(** * StatsClangd: merge and report of editor diagnostics

    A shallow embedding of [scripts/merge_diagnostics.py] and
    [scripts/report_diagnostics.py], and the properties of the
    deduplication, of the field extraction and of the two report tables.

    Python values decoded from JSON are the inductive [json]; a diagnostic
    record is a [gmap string json] (a decoded JSON object has one value per
    key).  Exceptions are explicit: a computation that may raise returns a
    [result]. *)

From Stdlib Require Import ZArith String Ascii List Floats.SpecFloat.
From Stdlib Require Import Sorting.Sorted Sorting.Permutation.
From stdpp Require Import gmap strings list pretty.

Set Warnings "-register-all,-clear-no-such-hyp".
Open Scope string_scope.
Open Scope list_scope.

(** ** Python values and builtins *)

Module Py.

(** What [json.load] returns: [None], [bool], [int], [float], [str], [list],
    [dict] with string keys.  A float is its IEEE-754 content.  A [dict] is
    held as the finite map of its keys: the order of its keys, which shows
    only in its [repr] and in the file it is dumped to, is not kept. *)
Inductive json :=
| JNull
| JBool (b : bool)
| JInt (z : Z)
| JFloat (f : spec_float)
| JStr (s : string)
| JList (l : list json)
| JDict (m : gmap string json).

————

### Your assignment
Lines with "gmap": copy every one of them from the listing above.

### The answer
    record is a [gmap string json] (a decoded JSON object has one value per
From stdpp Require Import gmap strings list pretty.
| JDict (m : gmap string json).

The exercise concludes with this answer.